The trp RNA-binding attenuation protein (TRAP) negatively regulates expression of the tryptophan biosynthesis genes of Bacillus subtilis. In the presence of tryptophan, TRAP is activated to bind to the 5′-leader region of the trp mRNA resulting in termination prior to the structural genes. In addition, accumulation of uncharged tRNA Trp induces synthesis of anti-TRAP (AT), which binds to TRAP and inhibits its function. Both of these proteins consist of oligomers of identical subunits. Here, we characterize the self-association of each of these proteins and the TRAP–AT interaction in free solution using equilibrium and velocity analytical ultracentrifugation.
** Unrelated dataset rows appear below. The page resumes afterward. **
Record Deps := MkDeps {
  EmailSender : bool; (* whether there is one *) EmailFrom : string; SiteName : string; BaseURL : string; UnsubscribeKey : string;
  EnforceFree : bool; EnforceDigests : bool }.

(** *** Text (email.go) *)

Definition nl : string := String "010"%char "".
Definition quote : string := String "034"%char "".

Definition site_or (s : string) : string := if bool_decide (s = "") then "shithub" else s.

Fixpoint TrimRightSlash (s : string) : string :=
  match s with
  | "" => ""
  | String c s => let r := TrimRightSlash s in if is_byte c "/"%char && bool_decide (r = "") then "" else String c r
  end.

(** html.EscapeString. *)
Fixpoint EscapeString (s : string) : string :=
  match s with
  | "" => ""
  | String c s =>
      (if is_byte c "&"%char then "&amp;" else if is_byte c "'"%char then "&#39;" else if is_byte c "<"%char then "&lt;"
       else if is_byte c ">"%char then "&gt;" else if is_byte c "034"%char then "&#34;" else String c "") +:+ EscapeString s
  end.

Definition buildSubject (site kind reason : string) : string := "[" +:+ site_or site +:+ "] " +:+ reason +:+ ": " +:+ kind.

Definition buildPlainBody (site kind reason link : string) : string :=
  "You're being notified on " +:+ site_or site +:+ "." +:+ nl +:+ nl +:+ "Reason: " +:+ reason +:+ nl +:+ "Event: " +:+ kind +:+ nl +:+
  (if bool_decide (link = "") then "" else nl +:+ link +:+ nl) +:+ nl +:+ "— " +:+ site_or site +:+ nl.

Definition buildHTMLBody (site kind reason link : string) : string :=
  "<p>You're being notified on " +:+ EscapeString (site_or site) +:+ ".</p>" +:+ nl +:+ "<p><strong>Reason:</strong> " +:+
  EscapeString reason +:+ "<br><strong>Event:</strong> " +:+ EscapeString kind +:+ "</p>" +:+ nl +:+
  (if bool_decide (link = "") then ""
   else "<p><a href=" +:+ quote +:+ EscapeString link +:+ quote +:+ ">" +:+ EscapeString link +:+ "</a></p>" +:+ nl) +:+
  "<p>— " +:+ EscapeString (site_or site) +:+ "</p>" +:+ nl.

Definition home_url (base : string) : string := TrimRightSlash base +:+ "/notifications".

(** The link of a thread, or that of the inbox. *)
Definition buildThreadURL (base : string) (n : Notification) : P string :=
  match n_RepoID n, n_Thread n with
  | Some repo, Some th =>
      row ← ask (GetNotification (n_ID n));
      match row with
      | Err _ => mret (home_url base)
      | Ok _ =>
          names ← ask (thread_names th.2 repo);
          mret match names with
               | Ok (owner, name, Some number) =>
                   if bool_decide (number = 0) then home_url base
                   else TrimRightSlash base +:+ "/" +:+ owner +:+ "/" +:+ name +:+ "/" +:+
                        match th.1 with ThreadPr => "pulls" | ThreadIssue => "issues" end +:+ "/" +:+ pretty number
               | _ => home_url base
               end
      end
  | _, _ => mret (home_url base)
  end.

Section Lib.

(** HMAC-SHA-256 of a key and a text; the entitlements, by feature and user. *)
Context (hmac : string → string → string) (CheckPrincipalFeature : string → Z → Z → bool).

(** The order in which the two ranges over the recipients of an event go through the map. *)
Context (order : Z → bool → list (Z * list Relation) → list (Z * list Relation)).

Context (deps : Deps).

Definition HMACSig (key payload : string) : string := Encoding.EncodeToString Encoding.b64_url 6 (hmac key payload).

Definition unsubscribe_payload (user : Z) (kind : string) (th : Z) : string := pretty user +:+ ":" +:+ kind +:+ ":" +:+ pretty th.

Definition VerifyUnsubscribe (key : string) (user : Z) (kind : string) (th : Z) (sig : string) : bool :=
  bool_decide (sig = HMACSig key (unsubscribe_payload user kind th)).

Definition unsubscribeURL (base key : string) (user : Z) (th : option Thread) : string :=
  match th with
  | None => TrimRightSlash base +:+ "/settings/notifications"
  | Some (k, id) =>
      TrimRightSlash base +:+ "/notifications/unsubscribe?u=" +:+ pretty user +:+ "&tk=" +:+ kind_text k +:+ "&ti=" +:+ pretty id +:+
      "&sig=" +:+ HMACSig key (unsubscribe_payload user (kind_text k) id)
  end.

(** *** Rules (internal/notifications/rules.go) *)

Record Decision_ := MkDecision { RuleID : Z; d_Action : RuleAction; SnoozeUntil : Z; d_Tab : string }.

Definition opt_is {A} `{EqDecision A} (o : option A) (x : option A) : bool := match o with None => true | Some _ => bool_decide (o = x) end.

Definition matches (r : UserNotificationRule) (n : Notification) : bool :=
  opt_is (MatchReason r) (Some (n_Reason n)) && opt_is (MatchKind r) (Some (n_Kind n)) && opt_is (MatchRepoID r) (n_RepoID n) &&
  opt_is (MatchActorID r) (LastActorUserID n).

(** A Duration has 64 bits. *)
Definition buildDecision (r : UserNotificationRule) (now : Z) : Decision_ :=
  MkDecision (r_ID r) (r_Action r)
    (match r_Action r, ActionSnoozeMinutes r with Snooze, Some m => now + AdvisoryMatch.wrap64 (m * minute) | _, _ => 0 end)
    (match r_Action r, ActionTab r with Tab, Some s => s | _, _ => "" end).

(** CheckPrincipalFeature, a query that may fail; without an answer only an enforced limit counts. *)
Definition allowedForRecipient (feature : string) (enforce : bool) (user : Z) : P bool :=
  r ← ask (reads (fun now _ => Ok (CheckPrincipalFeature feature user now)));
  mret match r with Ok true => true | _ => negb enforce end.

Definition FeatureInboxRules : string := "inbox_rules".
Definition FeatureInboxDigests : string := "inbox_digests".

Definition Evaluate (n : Notification) : P (res DBErr (option Decision_)) :=
  rules ← ask (ListEnabledUserNotificationRules (RecipientUserID n));
  match rules with
  | Err e => mret (Err e)
  | Ok [] => mret (Ok None)
  | Ok rules =>
      ok ← allowedForRecipient FeatureInboxRules (EnforceFree deps) (RecipientUserID n);
      if negb ok then mret (Ok None)
      else
        match List.find (fun r => matches r n) rules with
        | None => mret (Ok None)
        | Some r => now ← clock; mret (Ok (Some (buildDecision r now)))
        end
  end.

Definition rule_statement (n : Notification) (d : Decision_) : tx unit :=
  match d_Action d with
  | Snooze => ApplyRuleSnooze (n_ID n) (SnoozeUntil d) (RuleID d)
  | Tab => ApplyRuleTab (n_ID n) (d_Tab d) (RuleID d)
  | MarkRead => ApplyRuleMarkRead (n_ID n) (RuleID d)
  | Drop => ApplyRuleDrop (n_ID n) (RuleID d)
  end.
TRAP exists as a stable 11-mer in the absence and in the presence of tryptophan. Tryptophan binding induces a conformational change in TRAP. AT exists in a reversible equilibrium between trimer and dodecamer with an equilibrium constant of ∼3×10 14 M −3. About 20% of the trimer is incompetent to form dodecamer. The AT equilibrium is slow on the time-scale of the velocity experiment. Formation of TRAP–AT complexes occurs only in the presence of tryptophan. A complex containing one TRAP 11-mer and one AT 12-mer forms with high affinity. At higher ratios of TRAP:AT complexes containing two TRAP 11-mers and one AT 12-mer are detected. A model for the structure of the complex is proposed.